### What to produce
Scan the entries below for "tokens" and copy each line that holds it.

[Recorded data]
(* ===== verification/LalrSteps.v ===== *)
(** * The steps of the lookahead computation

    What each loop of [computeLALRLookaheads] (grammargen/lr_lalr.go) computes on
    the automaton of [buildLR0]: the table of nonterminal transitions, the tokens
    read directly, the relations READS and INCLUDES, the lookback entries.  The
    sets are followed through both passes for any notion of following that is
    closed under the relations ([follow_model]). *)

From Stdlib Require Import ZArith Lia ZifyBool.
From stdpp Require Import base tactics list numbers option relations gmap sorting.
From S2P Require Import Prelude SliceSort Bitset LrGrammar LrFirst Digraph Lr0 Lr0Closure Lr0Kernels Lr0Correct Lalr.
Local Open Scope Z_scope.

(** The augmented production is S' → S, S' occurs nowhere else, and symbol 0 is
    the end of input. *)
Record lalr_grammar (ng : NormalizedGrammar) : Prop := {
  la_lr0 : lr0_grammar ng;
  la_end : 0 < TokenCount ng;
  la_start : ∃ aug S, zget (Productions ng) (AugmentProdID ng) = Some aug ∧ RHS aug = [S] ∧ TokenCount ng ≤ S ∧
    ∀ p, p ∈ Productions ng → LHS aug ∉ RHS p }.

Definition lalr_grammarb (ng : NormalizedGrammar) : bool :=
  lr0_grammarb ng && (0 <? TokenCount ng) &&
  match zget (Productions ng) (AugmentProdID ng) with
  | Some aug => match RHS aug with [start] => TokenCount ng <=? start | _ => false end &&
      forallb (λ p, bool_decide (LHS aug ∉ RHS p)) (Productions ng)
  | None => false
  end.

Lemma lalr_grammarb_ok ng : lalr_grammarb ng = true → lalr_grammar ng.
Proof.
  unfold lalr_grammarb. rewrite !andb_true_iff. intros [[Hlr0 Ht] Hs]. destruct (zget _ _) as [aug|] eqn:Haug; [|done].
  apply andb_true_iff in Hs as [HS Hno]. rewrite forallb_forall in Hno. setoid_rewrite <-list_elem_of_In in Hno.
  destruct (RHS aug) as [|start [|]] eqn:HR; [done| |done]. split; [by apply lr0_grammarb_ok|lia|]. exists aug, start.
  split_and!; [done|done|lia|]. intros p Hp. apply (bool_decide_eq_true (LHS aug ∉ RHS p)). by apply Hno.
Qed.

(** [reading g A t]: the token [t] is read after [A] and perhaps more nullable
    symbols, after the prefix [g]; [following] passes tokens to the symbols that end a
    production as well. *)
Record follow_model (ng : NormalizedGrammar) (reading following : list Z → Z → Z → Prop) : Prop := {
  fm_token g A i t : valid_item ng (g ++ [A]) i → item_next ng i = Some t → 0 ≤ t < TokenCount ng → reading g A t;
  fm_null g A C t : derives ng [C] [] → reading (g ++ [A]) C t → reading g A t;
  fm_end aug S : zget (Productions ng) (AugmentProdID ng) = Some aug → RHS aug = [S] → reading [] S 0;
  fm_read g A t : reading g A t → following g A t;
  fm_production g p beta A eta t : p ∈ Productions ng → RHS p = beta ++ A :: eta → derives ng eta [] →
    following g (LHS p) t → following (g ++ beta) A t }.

### Result of this task
    the automaton of [buildLR0]: the table of nonterminal transitions, the tokens
    symbols, after the prefix [g]; [following] passes tokens to the symbols that end a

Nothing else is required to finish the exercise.